Гудрун — центральный образ целого ряда песней. В первой и второй «Песни о Гудрун» — это образ женщины, скорбящей по своему мужу; в «Третьей песни Гудрун» — женщины, обвиненной в измене мужу и доказавшей, что она оклеветана; в «Песни об Атли» и «Речах Атли» — женщины, мстящей за своих братьев; а в «Подстрекательстве Гудрун» и «Речах Хамдира» — женщины, побуждающей своих сыновей к мести за дочь от любимого мужа.

Скорбь Гудрун по Сигурду превосходит скорбь, испытываемую женщинами в ее положении: «Так было — смерти / желала Гудрун, / над Сигурдом мертвым / горестно сидя; / не голосила, / руки ломая, / не причитала, / как жены другие» («Первая песнь о Гудрун», 1); «…не голосила, / руки ломая, / не причитала, / как жены другие, / как мертвая сидя, / над телом Сигурда» («Вторая песнь о Гудрун», 11, 5–10). Как рассказывается в «Первой песни о Гудрун», она не могла плакать, потому что окаменела от горя. Попытки рассеять ее скорбь рассказами об еще горших потерях, испытанных другими женщинами, оказываются безуспешными. Только когда одна из женщин сдергивает с трупа саван и говорит: «Вот он! Прильни / губами к устам, — / ведь так ты его / живого встречала!» («Первая песнь о Гудрун», 13, 5–2), Гудрун бросается к трупу, разражается рыданиями, прославляет Сигурда («Сигурд рядом / с сынами Гьюки / как стебель лука, / из трав встающий, / как в ожерелье / камень сверкающий, / самый ценный / среди каменьев!» — там же, 18) и жалуется на свою горькую долю: «Как ивы листва / стала я жалкой, / смерть повелителя / сделала это» (там же, 19, 5–8). Тогда Брюнхильд проклинает женщину, которая помогла Гудрун разрешиться слезами. («Пусть потеряет / детей и мужа / та, что нынче / слезы пролить / тебе помогла / и речь вернула!» (там же, 23, 5–8).

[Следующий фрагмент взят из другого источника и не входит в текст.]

Definition getBalanceFactor (node : AVLNode) : Z :=
  match node with
  | Null => 0
  | Node _ _ l r => getDepth r - getDepth l
  end.

Definition rotateLeft (nodeA : AVLNode) : res AVLNode :=
  match nodeA with
  | Node da xa la (Node db xb lb rb) =>
      let* nodeA := updateDepth (Node da xa la lb) in
      updateDepth (Node db xb nodeA rb)
  | _ => Err Undefined
  end.

Definition rotateRight (nodeA : AVLNode) : res AVLNode :=
  match nodeA with
  | Node da xa (Node db xb lb rb) ra =>
      let* nodeA := updateDepth (Node da xa rb ra) in
      updateDepth (Node db xb lb nodeA)
  | _ => Err Undefined
  end.

Definition rotateLeftRight (nodeA : AVLNode) : res AVLNode :=
  match nodeA with
  | Node d x l r => let* l := rotateLeft l in rotateRight (Node d x l r)
  | Null => Err Undefined
  end.

Definition rotateRightLeft (nodeA : AVLNode) : res AVLNode :=
  match nodeA with
  | Node d x l r => let* r := rotateRight r in rotateLeft (Node d x l r)
  | Null => Err Undefined
  end.

(** [rebalance] reads the children of a node out of balance: it is not null then. *)
Definition rebalance (node : AVLNode) : res AVLNode :=
  let balanceFactor := getBalanceFactor node in
  match node with
  | Null => Ok Null
  | Node _ _ l r =>
      if balanceFactor <? -1 then
        if getBalanceFactor l <? 0 then rotateRight node else rotateLeftRight node
      else if balanceFactor >? 1 then
        if getBalanceFactor r >? 0 then rotateLeft node else rotateRightLeft node
      else Ok node
  end.

Definition createNode (value : A) (mem : list bool) : AVLNode * list bool :=
  let '(ok, mem) := malloc mem in
  ((if ok then Node 1 value Null Null else Null), mem).

(** The leftmost data, and the tree with other data there. *)
Fixpoint findMinimalNode (node : AVLNode) : res A :=
  match node with
  | Null => Err Undefined
  | Node _ x Null _ => Ok x
  | Node _ _ l _ => findMinimalNode l
  end.

Fixpoint setMinimalNode (y : A) (node : AVLNode) : AVLNode :=
  match node with
  | Null => Null
  | Node d _ Null r => Node d y Null r
  | Node d x l r => Node d x (setMinimalNode y l) r
  end.

Variable cmp : A -> A -> Z.

(** The new subtree, [*inserted] and the allocator. *)
Fixpoint insertImpl (curNode : AVLNode) (data : A) (mem : list bool)
  : res (AVLNode * bool * list bool) :=
  match curNode with
  | Null => let '(node, mem) := createNode data mem in Ok (node, true, mem)
  | Node d x l r =>
      let cmpResult := cmp data x in
      if cmpResult <? 0 then
        let* '(l, inserted, mem) := insertImpl l data mem in
        let* curNode := updateDepth (Node d x l r) in
        let* curNode := rebalance curNode in
        Ok (curNode, inserted, mem)
      else if cmpResult >? 0 then
        let* '(r, inserted, mem) := insertImpl r data mem in
        let* curNode := updateDepth (Node d x l r) in
        let* curNode := rebalance curNode in
        Ok (curNode, inserted, mem)
      else Ok (Node d data l r, false, mem)
  end.

Definition fix_up (curNode : AVLNode) (removedData : option A) : res (AVLNode * option A) :=
  match curNode with
  | Null => Ok (Null, removedData)
  | _ =>
      let* curNode := updateDepth curNode in
      let* curNode := rebalance curNode in
      Ok (curNode, removedData)
  end.

(** Every call goes down one level. *)
Fixpoint removeImpl (fuel : nat) (curNode : AVLNode) (data : A) : res (AVLNode * option A) :=
  match fuel with
  | O => Err OutOfFuel
  | S fuel =>
      match curNode with
      | Null => Ok (Null, None)
      | Node d x l r =>
          let cmpResult := cmp data x in
          if cmpResult <? 0 then
            let* '(l, removedData) := removeImpl fuel l data in
            fix_up (Node d x l r) removedData
          else if cmpResult >? 0 then
            let* '(r, removedData) := removeImpl fuel r data in
            fix_up (Node d x l r) removedData
          else
            match l, r with
            | Null, _ => fix_up r (Some x)
            | _, Null => fix_up l (Some x)
            | _, _ =>
                let* successor := findMinimalNode r in
                let* '(r, removedData) := removeImpl fuel (setMinimalNode x r) x in
                fix_up (Node d successor l r) removedData
            end
      end
  end.

Fixpoint levels (t : AVLNode) : nat :=
  match t with Null => 0 | Node _ _ l r => S (max (levels l) (levels r)) end.

(** [AVLTree_t] without its function pointers. *)
Record AVLTree := mkTree { head : AVLNode; size : Z }.

Definition avl_createTree (mem : list bool) : option AVLTree * list bool :=
  let '(ok, mem) := malloc mem in
  ((if ok then Some (mkTree Null 0) else None), mem).

Definition avl_insert (tree : AVLTree) (data : A) (mem : list bool)
  : res (AVLTree * bool * list bool) :=
  let* '(h, inserted, mem) := insertImpl (head tree) data mem in
  Ok (mkTree h (if inserted then u64 (size tree + 1) else size tree), inserted, mem).

Definition avl_remove (tree : AVLTree) (data : A) : res (AVLTree * option A) :=
  let* '(h, removedData) := removeImpl (S (levels (head tree))) (head tree) data in
  Ok (mkTree h (match removedData with Some _ => u64 (size tree - 1) | None => size tree end),
      removedData).

Fixpoint find_node (curNode : AVLNode) (data : A) : option A :=
  match curNode with
  | Null => None
  | Node _ x l r =>
      let cmpResult := cmp data x in
      if cmpResult <? 0 then find_node l data
      else if cmpResult >? 0 then find_node r data
      else Some x
  end.

Definition avl_find (tree : AVLTree) (data : A) : option A := find_node (head tree) data.

Definition avl_getSize (tree : AVLTree) : Z := size tree.

Fixpoint foreachImpl {S} (curNode : AVLNode) (func : A -> S -> res S) (context : S) : res S :=
  match curNode with
  | Null => Ok context
  | Node _ x l r =>
      let* context := foreachImpl l func context in
      let* context := func x context in
      foreachImpl r func context
  end.

Definition avl_foreach {S} (tree : AVLTree) (func : A -> S -> res S) (context : S) : res S :=
  foreachImpl (head tree) func context.

End AVL.
Arguments AVLNode : clear implicits.
Arguments AVLTree : clear implicits.

(** ** Shape: heights, exact depth fields, balance *)

Section Shape.
Context {A : Type}.
Implicit Types (t l r : AVLNode A) (x : A).

Fixpoint height t : Z :=
  match t with Null => 0 | Node _ _ l r => 1 + Z.max (height l) (height r) end.

(** Every [depth] field holds the height. *)
Fixpoint exact t : Prop :=
  match t with
  | Null => True
  | Node d _ l r => d = 1 + Z.max (height l) (height r) /\ exact l /\ exact r
  end.

(** The AVL condition. *)
Fixpoint balanced t : Prop :=
  match t with
  | Null => True
  | Node _ _ l r => -1 <= height r - height l <= 1 /\ balanced l /\ balanced r
  end.

Fixpoint inorder t : list A :=
  match t with Null => [] | Node _ x l r => inorder l ++ x :: inorder r end.

(** A node with the right depth. *)
Definition nd l x r : AVLNode A := Node (1 + Z.max (height l) (height r)) x l r.

Definition lean t : Z := match t with Null => 0 | Node _ _ l r => height r - height l end.

Lemma height_nonneg t : 0 <= height t.
Proof. induction t; cbn; lia. Qed.

Lemma height_levels t : height t = Z.of_nat (levels t).
Proof. induction t as [|d x l IHl r IHr]; cbn [height levels]; lia. Qed.

Lemma height_length t : height t <= zlen (inorder t).
Proof.
  induction t as [|d x l IHl r IHr]; cbn [height inorder]; [done|].
  rewrite zlen_app, zlen_cons. pose proof (zlen_nonneg (inorder l)).
  pose proof (zlen_nonneg (inorder r)). lia.
Qed.

Lemma getDepth_exact t : exact t -> getDepth t = height t.
Proof. destruct t; [done|]. by intros [-> _]. Qed.

Lemma getBalanceFactor_exact t : exact t -> getBalanceFactor t = lean t.
Proof. destruct t; [done|]. intros (_ & ? & ?). cbn. by rewrite !getDepth_exact. Qed.

Lemma max2_max (a b : Z) : max2 a b = Z.max a b.
Proof. unfold max2. zcase; lia. Qed.

Lemma updateDepth_nd (d : Z) x l r :
  exact l -> exact r -> height l < 127 -> height r < 127 ->
  updateDepth (Node d x l r) = Ok (nd l x r).
Proof.
  intros Hl Hr ??. cbn. rewrite !getDepth_exact, max2_max by done.
  pose proof (height_nonneg l). unfold to_s8. rewrite to_signed_small by (cbn; lia). done.
Qed.

Lemma exact_nd l x r : exact (nd l x r) <-> exact l /\ exact r.
Proof. unfold nd. cbn. tauto. Qed.

Lemma exact_node d x l r : exact (Node d x l r) -> Node d x l r = nd l x r /\ exact l /\ exact r.
Proof. intros (-> & ? & ?). done. Qed.

Lemma rotateRight_nd d d' x y l m r :
  exact l -> exact m -> exact r -> height l < 127 -> height m < 126 -> height r < 126 ->
  rotateRight (Node d x (Node d' y l m) r) = Ok (nd l y (nd m x r)).
Proof.
  intros. cbn [rotateRight]. rewrite updateDepth_nd by (auto; lia).
  apply updateDepth_nd; [done|by apply exact_nd|done|cbn; lia].
Qed.

Lemma rotateLeft_nd d d' x y l m r :
  exact l -> exact m -> exact r -> height l < 126 -> height m < 126 -> height r < 127 ->
  rotateLeft (Node d x l (Node d' y m r)) = Ok (nd (nd l x m) y r).
Proof.
  intros. cbn [rotateLeft]. rewrite updateDepth_nd by (auto; lia).
  apply updateDepth_nd; [by apply exact_nd|done|cbn; lia|done].
Qed.

Lemma rotateLeftRight_nd d d1 d2 x y z a b c r :
  exact a -> exact b -> exact c -> exact r ->
  height a < 126 -> height b < 126 -> height c < 126 -> height r < 126 ->
  rotateLeftRight (Node d x (Node d1 y a (Node d2 z b c)) r) = Ok (nd (nd a y b) z (nd c x r)).
Proof.
  intros. cbn [rotateLeftRight]. rewrite rotateLeft_nd by (auto; lia).
  apply rotateRight_nd; auto; [by apply exact_nd|cbn; lia].
Qed.

Lemma rotateRightLeft_nd d d1 d2 x y z l a b c :
  exact l -> exact a -> exact b -> exact c ->
  height l < 126 -> height a < 126 -> height b < 126 -> height c < 126 ->
  rotateRightLeft (Node d x l (Node d1 y (Node d2 z a b) c)) = Ok (nd (nd l x a) z (nd b y c)).
Proof.
  intros. cbn [rotateRightLeft]. rewrite rotateRight_nd by (auto; lia).
  apply rotateLeft_nd; auto; [by apply exact_nd|cbn; lia].
Qed.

Характерно, что нигде в песнях не говорится, что Гудрун вышла замуж за того, кого полюбила. Напротив, из слов «Сигурду дали / казну и невесту — / юную Гудрун, / Гьюки дочь» («Краткая песнь о Сигурде», 2, 1–4) очевидно, что выдаче ее замуж не предшествовало ничего романического. Так что ее любовь к Сигурду — любовь к тому, кого она должна любить, поскольку он ее муж.

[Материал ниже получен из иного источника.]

(* ===== verification/RedBlack.v ===== *)
(** * C-Labs/Red-black_tree/src/main.c

    Builds a red-black tree of integers, equal ones included, and prints its black
    height.  The nodes are cells of an array and hold the indices of their children; the
    way from the root to a node is kept on the stack of [Stack], against whose interface
    the code is modelled.  A cell that was not written yet cannot be read.

    The theorems relate the cells to a tree: insertion is followed on a zipper, a
    subtree with the frames above it, which is what the stack holds. *)
From stdpp Require Import gmap.
From S2P Require Import Prelude Stack.

(** ** The program *)

Inductive Color := RED | BLACK.
#[export] Instance Color_eq_dec : EqDecision Color.
Proof. solve_decision. Defined.

Record RBNode := mkRB { leftChild : option nat; rightChild : option nat; color : Color; value : Z }.

#[local] Abbreviation memory := (gmap nat RBNode).

Definition get (m : memory) (p : nat) : res RBNode := match m !! p with Some n => Ok n | None => Err Undefined end.

Definition set_leftChild (m : memory) (p : nat) (q : option nat) : res memory :=
  let* n := get m p in Ok (<[p := mkRB q (rightChild n) (color n) (value n)]> m).
Definition set_rightChild (m : memory) (p : nat) (q : option nat) : res memory :=
  let* n := get m p in Ok (<[p := mkRB (leftChild n) q (color n) (value n)]> m).
Definition set_color (m : memory) (p : nat) (c : Color) : res memory :=
  let* n := get m p in Ok (<[p := mkRB (leftChild n) (rightChild n) c (value n)]> m).

(** A pointer that is dereferenced. *)
Definition deref (p : option nat) : res nat := match p with Some p => Ok p | None => Err Undefined end.

Definition BST_TO_LEFT (val nodeVal : Z) : bool := val <? nodeVal.

Definition MakeNode (m : memory) (v : Z) (ph : nat) : memory := <[ph := mkRB None None RED v]> m.

Definition IsLeftChild (m : memory) (node : nat) (parent : option nat) : res bool :=
  match parent with
  | None => Ok false
  | Some p => let* n := get m p in Ok (bool_decide (leftChild n = Some node))
  end.

Definition IsRightChild (m : memory) (node : nat) (parent : option nat) : res bool :=
  match parent with
  | None => Ok false
  | Some p => let* n := get m p in Ok (bool_decide (rightChild n = Some node))
  end.

Definition IsLined (m : memory) (node : nat) (parent grandparent : option nat) : res bool :=
  check! assert (bool_decide (is_Some parent)) in
  check! assert (bool_decide (is_Some grandparent)) in
  let* p := deref parent in
  let* a := IsLeftChild m node parent in
  let* b := IsLeftChild m p grandparent in
  let* c := IsRightChild m node parent in
  let* d := IsRightChild m p grandparent in
  Ok ((a && b) || (c && d)).

(** The child pointer of [parent] that was [nodeA] becomes [nodeB]. *)
Definition replace_child (m : memory) (nodeA : nat) (parent nodeB : option nat) : res memory :=
  let* l := IsLeftChild m nodeA parent in
  let* m := if l then let* p := deref parent in set_leftChild m p nodeB else Ok m in
  let* r := IsRightChild m nodeA parent in
  if r then let* p := deref parent in set_rightChild m p nodeB else Ok m.

Definition RotateLeft (m : memory) (nodeA : nat) (parent : option nat) : res memory :=
  let* a := get m nodeA in
  let nodeB := rightChild a in
  let* m := replace_child m nodeA parent nodeB in
  let* b := deref nodeB in
  let* nb := get m b in
  let* m := set_rightChild m nodeA (leftChild nb) in
  set_leftChild m b (Some nodeA).

Definition RotateRight (m : memory) (nodeA : nat) (parent : option nat) : res memory :=
  let* a := get m nodeA in
  let nodeB := leftChild a in
  let* m := replace_child m nodeA parent nodeB in
  let* b := deref nodeB in
  let* nb := get m b in
  let* m := set_leftChild m nodeA (rightChild nb) in
  set_rightChild m b (Some nodeA).

(** The new [node] and [parent] are the old ones swapped. *)
Definition MakeLined (m : memory) (node parent : nat) (grandparent : option nat) : res (memory * nat * nat) :=
  let* l := IsLeftChild m node (Some parent) in
  let* m := if l then RotateRight m parent grandparent else RotateLeft m parent grandparent in
  Ok (m, parent, node).

Definition getUncle (m : memory) (parent grandparent : option nat) : res (option nat) :=
  match parent, grandparent with
  | Some p, Some g =>
      let* l := IsLeftChild m p grandparent in
      let* n := get m g in
      Ok (if l then rightChild n else leftChild n)
  | _, _ => Ok None
  end.

Definition is_red (m : memory) (p : option nat) : res bool :=
  match p with
  | None => Ok false
  | Some p => let* n := get m p in Ok (bool_decide (color n = RED))
  end.

Section Program.
Context {I : StackImpl nat}.

(** [IsEmpty(ancestors) ? NULL : Pop(ancestors)]. *)
Definition pop_or_null (s : stack) : res (option nat * stack) :=
  if IsEmpty s then Ok (None, s) else let* '(p, s) := Pop s in Ok (Some p, s).

Definition top_or_null (s : stack) : res (option nat) :=
  if IsEmpty s then Ok None else let* p := GetTop s in Ok (Some p).

(** The case of a red parent and a black uncle up to the recursive call: the cells and
    the node that took the grandparent's place. *)
Definition black_uncle (m : memory) (node p : nat) (grandparent : option nat) (ancestors : stack) : res (memory * nat) :=
  let* lined := IsLined m node (Some p) grandparent in
  let* '(m, node, p) := if negb lined then MakeLined m node p grandparent else Ok (m, node, p) in
  let* m := set_color m p BLACK in
  let* g := deref grandparent in
  let* m := set_color m g RED in
  let* grandGrandParent := top_or_null ancestors in
  let* l := IsLeftChild m node (Some p) in
  let* m := if l then RotateRight m g grandGrandParent else RotateLeft m g grandGrandParent in
  Ok (m, p).

Fixpoint RBTreeBalance (fuel : nat) (m : memory) (node : nat) (ancestors : stack) : res (option nat * memory) :=
  match fuel with
  | O => Err OutOfFuel
  | S fuel =>
      let* '(parent, ancestors) := pop_or_null ancestors in
      let* '(grandparent, ancestors) := pop_or_null ancestors in
      let* uncle := getUncle m parent grandparent in
      match parent with
      | None => let* m := set_color m node BLACK in Ok (Some node, m)
      | Some p =>
          let* n := get m node in
          if bool_decide (color n = BLACK) then Ok (None, m)
          else
            let* np := get m p in
            if bool_decide (color np = BLACK) then Ok (None, m)
            else
              let* red_uncle := is_red m uncle in
              if red_uncle then
                let* u := deref uncle in
                let* m := set_color m u BLACK in
                let* m := set_color m p BLACK in
                let* g := deref grandparent in
                let* m := set_color m g RED in
                RBTreeBalance fuel m g ancestors
              else
                let* '(m, p) := black_uncle m node p grandparent ancestors in
                RBTreeBalance fuel m p ancestors
      end
  end.

(** The way down; the stack holds the nodes passed. *)
Fixpoint descend (fuel : nat) (m : memory) (curNode : option nat) (v : Z) (ancestors : stack) : res stack :=
  match curNode with
  | None => Ok ancestors
  | Some p =>
      match fuel with
      | O => Err OutOfFuel
      | S fuel =>
          let* ancestors := Push ancestors p in
          let* n := get m p in
          descend fuel m (if BST_TO_LEFT v (value n) then leftChild n else rightChild n) v ancestors
      end
  end.

(** The new root and the cells. *)
Definition Insert (m : memory) (root : option nat) (v : Z) (placeholder : nat) : res (option nat * memory) :=
  let* ancestors := descend (S (size m)) m root v MakeStack in
  let curNode := placeholder in
  let m := MakeNode m v placeholder in
  let* parent := top_or_null ancestors in
  let* '(root, m) :=
    match parent with
    | None => Ok (Some curNode, m)
    | Some p =>
        let* n := get m p in
        let* m := if BST_TO_LEFT v (value n) then set_leftChild m p (Some curNode) else set_rightChild m p (Some curNode) in
        Ok (root, m)
    end in
  let* '(newRoot, m) := RBTreeBalance (S (size m)) m curNode ancestors in
  Ok (match newRoot with Some _ => newRoot | None => root end, m).

Fixpoint CalculateBlackHeight (fuel : nat) (m : memory) (node : option nat) : res Z :=
  match node with
  | None => Ok 1
  | Some p =>
      match fuel with
      | O => Err OutOfFuel
      | S fuel =>
          let* n := get m p in
          let* h1 := CalculateBlackHeight fuel m (leftChild n) in
          let* h2 := CalculateBlackHeight fuel m (rightChild n) in
          s32 ((if h1 <? h2 then h2 else h1) + (if bool_decide (color n = BLACK) then 1 else 0))
      end
  end.

Fixpoint insert_loop (k : nat) (i : nat) (m : memory) (root : option nat) (input : list token) : res (option nat * memory) :=
  match k with
  | O => Ok (root, m)
  | S k =>
      match scan_token input with
      | ScanEOF => Err Undefined
      | ScanFail => Err (Exited 0 "No input")
      | Scanned val input =>
          let* '(root, m) := Insert m root val i in
          insert_loop k (S i) m root input
      end
  end.

(** The number that [main] prints; the allocation of the nodes succeeds. *)
Definition main (input : list token) : res Z :=
  match scan_token input with
  | ScanEOF => Err Undefined
  | ScanFail => Err (Exited 0 "No input")
  | Scanned nodesCount input =>
      if nodesCount =? 0 then Err (Exited 0 "0")
      else
        let* '(root, m) := insert_loop (Z.to_nat nodesCount) 0 ∅ None input in
        CalculateBlackHeight (S (size m)) m root
  end.

End Program.

Example rb_ten : main (I := BlockStack nat) (map Int [10; 5; 1; 7; 3; 3; 9; 8; 2; 6; 4]) = Ok 3.
Proof. vm_compute. reflexivity. Qed.

(** ** Trees in memory *)

Inductive tree := Leaf | Node (c : Color) (l : tree) (p : nat) (v : Z) (r : tree).

Definition root_of (t : tree) : option nat := match t with Leaf => None | Node _ _ p _ _ => Some p end.
Definition color_of (t : tree) : Color := match t with Leaf => BLACK | Node c _ _ _ _ => c end.

Fixpoint cells (t : tree) : list nat := match t with Leaf => [] | Node _ l p _ r => p :: cells l ++ cells r end.
Fixpoint inorder (t : tree) : list Z := match t with Leaf => [] | Node _ l _ v r => inorder l ++ v :: inorder r end.

Fixpoint repr (m : memory) (t : tree) : Prop :=
  match t with
  | Leaf => True
  | Node c l p v r => m !! p = Some (mkRB (root_of l) (root_of r) c v) /\ repr m l /\ repr m r
  end.

(** A node with a hole in place of one of its children. *)
Record frame := mkF { on_left : bool; f_color : Color; f_cell : nat; f_value : Z; sibling : tree }.

Definition fill (f : frame) (t : tree) : tree :=
  if on_left f then Node (f_color f) t (f_cell f) (f_value f) (sibling f) else Node (f_color f) (sibling f) (f_cell f) (f_value f) t.

(** The frames around a subtree, the innermost first. *)
Fixpoint plug (t : tree) (ctx : list frame) : tree := match ctx with [] => t | f :: ctx => plug (fill f t) ctx end.

Definition frame_cells (f : frame) : list nat := f_cell f :: cells (sibling f).
Definition ctx_cells (ctx : list frame) : list nat := concat (frame_cells <$> ctx).

Lemma ctx_cells_cons f ctx : ctx_cells (f :: ctx) = f_cell f :: cells (sibling f) ++ ctx_cells ctx.
Proof. done. Qed.

(** The cell of a frame whose hole holds [q]. *)
Definition frame_node (f : frame) (q : option nat) : RBNode :=
  if on_left f then mkRB q (root_of (sibling f)) (f_color f) (f_value f) else mkRB (root_of (sibling f)) q (f_color f) (f_value f).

Характерно также, что, хотя Гудрун проклинает своих братьев, виновных в смерти ее мужа («Как ваши клятвы / ложными были, / пусть ваши земли / так опустеют!» — «Первая песнь о Гудрун», 21, 1–4), она, как и Сигрун в аналогичной ситуации, ничего не предпринимает, чтобы отомстить братьям: мстить братьям нельзя! Вместе с тем вершины трагического героизма она достигает как мстительница за братьев, поскольку такая месть — священный долг, и осуществление ее тем больший подвиг, чем больших жертв требует ее осуществление. Обычно, однако, месть за родича осуществлял мужчина, женщина же только побуждала к ее осуществлению. Но Гудрун сама и осуществила ее. Как рассказывается в «Гренландской песни об Атлн» и «Гренландских речах Атли», мстя за своих братьев, Гуннара и Хёгни, умерщвленных по велению Атли, за которого ее заставили выйти замуж после смерти Сигурда, Гудрун сначала убила своих двоих сыновей от Атли и накормила его их мясом и потом убила его самого и подожгла дом.